_Problem to work on_.
Please give back word for word the lines below, from the first one through the one with "assert (∀ c".

_____

(** No digit is a mark. *)
Lemma quad_no_char ab d : hex_value d = None → Contains (quad ab) (String d "") = false.
Proof.
  intros Hd. destruct ab as [a b]. destruct (hex_digits_value a) as [A1 A2], (hex_digits_value b) as [B1 B2].
  change (quad (a, b)) with (String (hex_char (b2z a / 16)) (String (hex_char (b2z a mod 16)) (String (hex_char (b2z b / 16)) (String (hex_char (b2z b mod 16)) "")))).
  cbn [Contains]. rewrite !HasPrefix_char. rewrite !(proj2 (Ascii.eqb_neq _ _)); [done|congruence..].
Qed.
Lemma quads_no_char ps d : hex_value d = None → d ≠ ":"%char → Contains (Join (quad <$> ps) ":") (String d "") = false.
Proof.
  intros Hd Hc. induction ps as [|ab ps IH]; [done|]. cbn [fmap list_fmap] in *. destruct (quad <$> ps) as [|q l] eqn:E; [by apply quad_no_char|].
  rewrite Join_cons2, !Contains_char_append, quad_no_char, IH by done. cbn [orb]. cbn [Contains]. rewrite HasPrefix_char, (proj2 (Ascii.eqb_neq _ _)) by done. done.
Qed.
Lemma quads_kind ab cd ps : addr_kind (Join (quad <$> ab :: cd :: ps) ":") = Some ":"%char.
Proof.
  cbn [fmap list_fmap]. rewrite Join_cons2. destruct ab as [a b]. destruct (hex_digits_value a) as [A1 A2], (hex_digits_value b) as [B1 B2]. generalize (Join (quad cd :: (quad <$> ps)) ":"). intros t.
  change (String.append (quad (a, b)) (String.append ":" t)) with
    (String (hex_char (b2z a / 16)) (String (hex_char (b2z a mod 16)) (String (hex_char (b2z b / 16)) (String (hex_char (b2z b mod 16)) (String ":" t))))).
  assert (∀ c z s, hex_value c = Some z → addr_kind (String c s) = addr_kind s) as Hstep.
  { intros c z s Hc. cbn [addr_kind]. by rewrite !(proj2 (Ascii.eqb_neq _ _)) by (intros ->; done). }
  rewrite !(Hstep _ _ _ A1), !(Hstep _ _ _ A2), !(Hstep _ _ _ B1), !(Hstep _ _ _ B2). done.
Qed.
Lemma ParseIP_quads bs : length bs = 16%nat → ParseIP (Join (quad <$> byte_pairs bs) ":") = Some bs.
Proof.
  intros Hl. destruct (byte_pairs_unpair bs 8 Hl) as [E1 E2]. unfold ParseIP.
  pose proof (parse_quads_loop (byte_pairs bs) 9 [] ltac:(cbn; lia) ltac:(lia)) as Hp. revert Hp E1 E2. generalize (byte_pairs bs). intros ps Hp E1 E2.
  destruct ps as [|ab [|cd ps]]; [done|done|]. specialize (Hp ltac:(done)). rewrite quads_kind, quads_no_char by done.
  unfold parseIPv6. destruct (quads_head ab (cd :: ps)) as (x & rest & E & Hx). rewrite E in *.
  assert (∀ A (f g : string → A) s, match String x s with String ":" (String ":" s) => f s | _ => g (String x s) end = g (String x s)) as Hm.
  { intros A f g s. destruct x as [[] [] [] [] [] [] [] []]; (reflexivity || by destruct Hx as [? [=]]). }
  rewrite (Hm _ (λ s, (s, Some 0%nat)) (λ s, (s, None))). rewrite Hp. cbn [mbind option_bind app String.eqb negb]. by rewrite E1, Hl.
Qed.
Lemma dtoi_checked : forallb (λ n, bool_decide (dtoi (Itoa (Z.of_nat n)) = Some (Z.of_nat n))) (seq 0 129) = true.
Proof. vm_compute. reflexivity. Qed.
Lemma dtoi_Itoa n : 0 ≤ n ≤ 128 → dtoi (Itoa n) = Some n.
Proof.
  intros Hn. pose proof dtoi_checked as Hc. rewrite forallb_forall in Hc. specialize (Hc (Z.to_nat n) ltac:(apply in_seq; lia)).
  apply bool_decide_eq_true in Hc. by rewrite Z2Nat.id in Hc by lia.
Qed.

(** C21: The object for IPv6 prefixes is indexed by the interface and the 16 numbers of an address: the
    address read from such an index is that address, with the mask of the prefix, for every address. *)
Theorem ipv6_index_address i bs n : 0 ≤ i < 2 ^ 63 → length bs = 16%nat → 0 ≤ n ≤ 128 →
  ∃ cidr, ipv6_cidr (Join (Itoa i :: (Itoa ∘ b2z <$> bs)) ".") n = Some (Itoa i, cidr) ∧
    ParseCIDR cidr = Some (bs, {| Net_IP := and_bytes bs (CIDRMask (Z.to_nat n) 16); Net_Mask := CIDRMask (Z.to_nat n) 16 |}).
Proof.
  intros Hi Hl Hn. exists (String.append (Join (quad <$> byte_pairs bs) ":") (String "/" (Itoa n))). split.
  - unfold ipv6_cidr. rewrite Split_Join_char; [|done|].
    + destruct (Itoa ∘ b2z <$> bs) as [|x l] eqn:E; [by destruct bs|]. rewrite <-E, length_fmap, Hl. cbn [Nat.eqb]. do 4 f_equal.
      rewrite <-list_fmap_compose. rewrite <-(join_pairs_quads bs 8 Hl). f_equal. apply list_fmap_ext. intros j b _. unfold hex_part. cbn.
      rewrite Atoi_Itoa; [apply hex02_byte|]. pose proof (b2z_range b). split; [lia|]. apply (Z.lt_trans _ 256); [lia|done].
    + constructor; [by apply MibTraps.Itoa_no_char|]. apply Forall_fmap, Forall_forall. intros b _. apply MibTraps.Itoa_no_char; [|done].
      pose proof (b2z_range b). split; [lia|]. apply (Z.lt_trans _ 256); [lia|done].
  - unfold ParseCIDR. rewrite (Cut_char "/") by (by apply quads_no_char). cbn [mbind option_bind]. rewrite ParseIP_quads, dtoi_Itoa by done. cbn [mbind option_bind].
    destruct (byte_pairs_unpair bs 8 Hl) as [_ E2]. destruct (byte_pairs bs) as [|ab [|cd ps]]; [done|done|]. rewrite quads_kind.
    rewrite (proj2 (Z.ltb_ge _ _)) by lia. unfold IP_Mask. rewrite CIDRMask_length. cbn [Nat.eqb andb]. by rewrite Hl.
Qed.

(** ** The cache of a poller *)
Lemma foldl_keep {A B C} (get : A → C) (f : A → B → A) l a : (∀ a b, get (f a b) = get a) → get (foldl f a l) = get a.
Proof. intros E. revert a. induction l as [|b l IH]; intros a; [done|]. cbn. by rewrite IH, E. Qed.

Section cache_facts.
Context `{RegexpCompiler} `{MetaRange}.

Lemma table_metric_tables j e : CustomTables (table_metric j e) = CustomTables j.
Proof. destruct e as [k v]. cbn. by destruct (map_range (CustomMetrics j) !! k). Qed.
Lemma flow_device_tables p md j : CustomTables (flow_device p md j) = if (0 <? size (Tables md))%nat then Some (Tables md) else CustomTables j.
Proof.
  unfold flow_device. cbv zeta. set (j1 := put_int "SysServices" _ _). set (j2 := if String.eqb (DeviceName j1) "" then _ else _).
  set (j3 := foldl _ j2 _). set (j4 := foldl _ j3 _).
  assert (CustomTables j4 = CustomTables j) as E4.
  { unfold j4. rewrite (foldl_keep CustomTables) by done. unfold j3. rewrite (foldl_keep CustomTables) by (intros a b; by destruct (ValidString b.2)).
    unfold j2. by destruct (String.eqb _ _). }
  set (j5 := if (0 <? _)%nat then _ else j4). assert (CustomTables j5 = if (0 <? size (Tables md))%nat then Some (Tables md) else CustomTables j) as E5.
  { unfold j5. destruct (0 <? size (Tables md))%nat; [|done]. rewrite (foldl_keep CustomTables); [done|]. intros a b.
    apply (foldl_keep CustomTables). intros. apply table_metric_tables. }
  rewrite <-E5. destruct (String.eqb (Provider j5) ProviderDefault); [|done]. destruct (HasPrefix _ vendorPrefix); [|done].
  destruct (SplitN 1 _ ".") as [|vendor l]; [done|]. by destruct (Atoi vendor).
Qed.
Lemma flow_extra_tables p intr j e : CustomTables (flow_extra p intr j e) = CustomTables j.
Proof. unfold flow_extra. destruct (ValidString e.2); [|done]. cbv zeta. by destruct (lookupMib p 13 e.1 true). Qed.
Lemma flow_interface_tables p j e : CustomTables (flow_interface p j e) = CustomTables j.
Proof. destruct e as [i d]. unfold flow_interface. cbv zeta. rewrite (foldl_keep CustomTables); [done|]. intros. apply flow_extra_tables. Qed.
Lemma fresh_flow_tables lvl now p dd : CustomTables (fresh_flow lvl now p dd) =
  match DeviceMeta dd with Some md => if (0 <? size (Tables md))%nat then Some (Tables md) else None | None => None end.
Proof.
  unfold fresh_flow. cbv zeta. rewrite (foldl_keep CustomTables) by (intros; apply flow_interface_tables).
  unfold flow_tags. rewrite (foldl_keep CustomTables) by (intros j [k v]; done).
  unfold flow_lookups. cbv zeta. rewrite !(foldl_keep CustomTables) by (intros j k; by destruct (lookupMib _ _ _ _)).
  destruct (DeviceMeta dd) as [md|]; [|done]. by rewrite flow_device_tables.
Qed.
(** No tables in what a poll found. *)
Definition tableless (dd : DeviceData) : Prop := ∀ md, DeviceMeta dd = Some md → Tables md = ∅.

(** With a cache, a poll that finds no tables when one before it did ends the process; otherwise a poll
    gives a flow. *)
Theorem toFlows_panics lvl now dd p :
  (is_ok (toFlows lvl now dd p) = true ∨ toFlows lvl now dd p = Panic "assignment to entry in nil map") ∧
  (is_ok (toFlows lvl now dd p) = false ↔ SaveCache p = true ∧ tcache p ≠ ∅ ∧ tableless dd).
Proof.
  unfold toFlows. cbv zeta. destruct (SaveCache p) eqn:Es; [|by split; [left|split; [|intros [? _]]]].
  unfold use_cache. cbv zeta. rewrite fresh_flow_tables.
  assert (match DeviceMeta dd with Some md => if (0 <? size (Tables md))%nat then Some (Tables md) else None | None => None end = None ↔ tableless dd) as Ht.
  { unfold tableless. destruct (DeviceMeta dd) as [md|]; [|by split]. destruct (Nat.ltb_spec 0 (size (Tables md))) as [Hs|Hs].
    - split; [done|]. intros Hm. rewrite (Hm md eq_refl) in Hs. rewrite map_size_empty in Hs. lia.
    - split; [|done]. intros _ md' [= <-]. apply map_size_empty_inv. lia. }
  destruct (match DeviceMeta dd with Some md => _ | None => None end) as [t|].
  - cbn. split; [by left|]. split; [done|]. intros (_ & _ & Hd). by apply Ht in Hd.
  - assert (tcache p ∖ map_range None = tcache p) as -> by apply map_difference_empty. destruct (Nat.ltb_spec 0 (size (tcache p))) as [Hs|Hs]; cbn [mbind res_bind is_ok].
    + split; [by right|]. split; [|done]. intros _. split_and!; [done| |by apply Ht]. intros E. rewrite E, map_size_empty in Hs. lia.
    + split; [by left|]. split; [done|]. intros (_ & Hne & _). destruct Hne. apply map_size_empty_inv. lia.
Qed.

(** A poller makes flows of what its polls find. *)
Fixpoint flows_run (lvl : string) (polls : list (Z * DeviceData)) (p : MetaPoller) : res (list JCHF) :=
  match polls with
  | [] => Ok []
  | (now, dd) :: polls => '(p, (j, _)) ← toFlows lvl now dd p; js ← flows_run lvl polls p; Ok (j :: js)
  end.
(** The last text that a poll had for a column, and before all polls that of the cache. *)
Definition last_said (lvl : string) (p : MetaPoller) (k : string) (polls : list (Z * DeviceData)) : option string :=
  foldl (λ acc e, match map_range (CustomStr (fresh_flow lvl e.1 p e.2)) !! k with Some v => Some v | None => acc end) (scache p !! k) polls.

_____

_Answer to this problem_.
(** No digit is a mark. *)
Lemma quad_no_char ab d : hex_value d = None → Contains (quad ab) (String d "") = false.
Proof.
  intros Hd. destruct ab as [a b]. destruct (hex_digits_value a) as [A1 A2], (hex_digits_value b) as [B1 B2].
  change (quad (a, b)) with (String (hex_char (b2z a / 16)) (String (hex_char (b2z a mod 16)) (String (hex_char (b2z b / 16)) (String (hex_char (b2z b mod 16)) "")))).
  cbn [Contains]. rewrite !HasPrefix_char. rewrite !(proj2 (Ascii.eqb_neq _ _)); [done|congruence..].
Qed.
Lemma quads_no_char ps d : hex_value d = None → d ≠ ":"%char → Contains (Join (quad <$> ps) ":") (String d "") = false.
Proof.
  intros Hd Hc. induction ps as [|ab ps IH]; [done|]. cbn [fmap list_fmap] in *. destruct (quad <$> ps) as [|q l] eqn:E; [by apply quad_no_char|].
  rewrite Join_cons2, !Contains_char_append, quad_no_char, IH by done. cbn [orb]. cbn [Contains]. rewrite HasPrefix_char, (proj2 (Ascii.eqb_neq _ _)) by done. done.
Qed.
Lemma quads_kind ab cd ps : addr_kind (Join (quad <$> ab :: cd :: ps) ":") = Some ":"%char.
Proof.
  cbn [fmap list_fmap]. rewrite Join_cons2. destruct ab as [a b]. destruct (hex_digits_value a) as [A1 A2], (hex_digits_value b) as [B1 B2]. generalize (Join (quad cd :: (quad <$> ps)) ":"). intros t.
  change (String.append (quad (a, b)) (String.append ":" t)) with
    (String (hex_char (b2z a / 16)) (String (hex_char (b2z a mod 16)) (String (hex_char (b2z b / 16)) (String (hex_char (b2z b mod 16)) (String ":" t))))).
  assert (∀ c z s, hex_value c = Some z → addr_kind (String c s) = addr_kind s) as Hstep.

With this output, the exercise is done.